400.000 Menschen in Brasilien von Hochwasser betroffen

Die Überschwemmungen in Brasilien haben das Zentrum der Amazonas-Metropole Manaus erreicht. Nach Angaben des brasilianischen Nachrichtenportal „G1“ betrug der Pegel des Rio Negro, der bei der Stadt Manaus in den Amazonas-Fluss mündet, 29,72 Meter und das Wasser umspülte etwa die rund 100 Jahre alte Uhr unweit des berühmten Teatro Amazonas. Insgesamt sind rund 400.000 Menschen von den Wassermassen betroffen.

Der Wasserstand ist der dritthöchste seit Beginn der Aufzeichnungen im Jahr 1902 und kommt dem historischen Hochwasser von 2012 nahe, als der Rio Negro auf 29,97 Meter stieg. Manaus rief den Notstand aus. Der Geologische Dienst Brasiliens sieht voraus, dass der Pegel in diesem Jahr 30,35 Meter erreichen wird.

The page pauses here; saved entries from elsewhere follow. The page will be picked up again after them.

Lemma run_future_throw t (j : J) (w : W) e :
  isUTCTimeInFuture (uninit (system_reads w)) (system_now (system_reads w)) t = Throw e →
  global (is_future t) (j, w) = (Throw e, (j, w <| system_reads ::= Datatypes.S |>)).
Proof. intros Hf. unfold global, is_future. cbn. by rewrite Hf. Qed.

Lemma run_put_end_throw o (j : J) (w : W) e :
  dated o (system_reads w) = Throw e →
  ∃ w', put_end o (j, w) = (Throw e, (j, w')) ∧ quiet w w'.
Proof.
  unfold dated, put_end. destruct (present o) as [t|]; cbn; [|done].
  destruct (isUTCTimeInFuture _ _ t) as [f|e'|] eqn:Hf; cbn; [done| |done]. intros [= <-].
  eexists. split; [by apply M_bind_throw, run_future_throw|done].
Qed.

(** One of the dates of a company cannot be parsed. *)
Definition malformed (info : CompanyInfo) (n : nat) (e : exn) : Prop :=
  Models.version info = 1 ∧ dated (created_on info) n = Throw e
  ∨ ∃ d1 n1, (Models.version info = 1 ∨ Models.version info = 2 ∧ created_on info = None)
      ∧ dated (created_on info) n = Ret (d1, n1) ∧ dated (end_date info) n1 = Throw e.

Lemma run_build_throw info e (w : W) :
  malformed info (system_reads w) e →
  ∃ w', with_local null (build info) w = (Throw e, w') ∧ quiet w w'.
Proof using Type JsonObjects0.
  unfold build, with_local, constructV1Json, constructV2Json, malformed, end_date.
  destruct (run_put_base info w) as (j & Hm & Hb).
  intros [[Hv Hd]|(d1 & n1 & [Hv|[Hv Hc]] & Hd1 & Hd2)]; rewrite Hv in *.
  - rewrite decide_True, Hb by done. unfold dated, put_start in *.
    destruct (present (created_on info)) as [t|]; cbn in Hd; [|done].
    destruct (isUTCTimeInFuture _ _ t) as [f|e'|] eqn:Hf; cbn in Hd; [done| |done]. simplify_eq.
    erewrite M_bind_throw by (by apply M_bind_throw, run_future_throw). by eexists.
  - rewrite decide_True, Hb by done. rewrite decide_True in Hd2 by done.
    destruct (run_put_start info j w d1 n1 Hd1 Hm) as (j1 & Hr & _).
    set (w1 := w <| system_reads := n1 |>) in Hr. erewrite M_bind_ret by exact Hr.
    destruct (run_put_end_throw _ j1 w1 e Hd2) as (w' & -> & Hq).
    by exists w'.
  - rewrite decide_False, decide_True, Hb by done. rewrite decide_False in Hd2 by done.
    rewrite Hc in Hd1. injection Hd1 as <- <-.
    destruct (run_put_end_throw _ j w e Hd2) as (w' & -> & Hq). by exists w'.
Qed.

(** (error): a date that cannot be parsed throws out of the completion
    handler: the client is sent nothing and nothing is cached. *)
Theorem malformed_date_no_answer (k : completion CB) res ec info e (w : W)
    (Hec : ec = no_error ∨ ec = end_of_stream) (Hs : result_int res = 200) (Hb : body res ≠ "")
    (Hr : read_company (J := J) (id_copy k) res = Ret info)
    (Hd : malformed info (system_reads w) e) :
  ∃ w', on_backend_response k res ec w = (Throw e, w')
    ∧ outer w' = outer w ∧ cache_ w' = cache_ w.
Proof using Type JsonObjects0.
  destruct (read_company_version _ _ _ Hr) as [Hok Hv].
  destruct (run_build_throw info e w Hd) as (w' & Hj & Ho & Hc & _).
  exists w'. split; [|done]. unfold Backendify.on_backend_response, backend_result, failed.
  assert (bool_decide (ec ≠ no_error) && bool_decide (ec ≠ end_of_stream) = false) as ->.
  { apply andb_false_iff. rewrite !bool_decide_eq_false. tauto. }
  rewrite decide_True by done. apply M_bind_throw.
  erewrite M_bind_ret by (by apply run_parse). rewrite Hok. by apply M_bind_throw.
Qed.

Das Hochwasser führt nahezu im gesamten Bundesstaat Amazonas zu Überschwemmungen. Von 62 Gemeinden sind mehr als 50 betroffen, mindestens 20 befinden sich in einer Notsituation. In Anamã, das komplett unter Wasser steht, und anderen Gemeinden navigieren Einwohner in Booten durch überflutete Straßen. Nach Angaben des Zivilschutzes, auf den „G1“ sich berief, sind insgesamt mehr als 400.000 Menschen betroffen.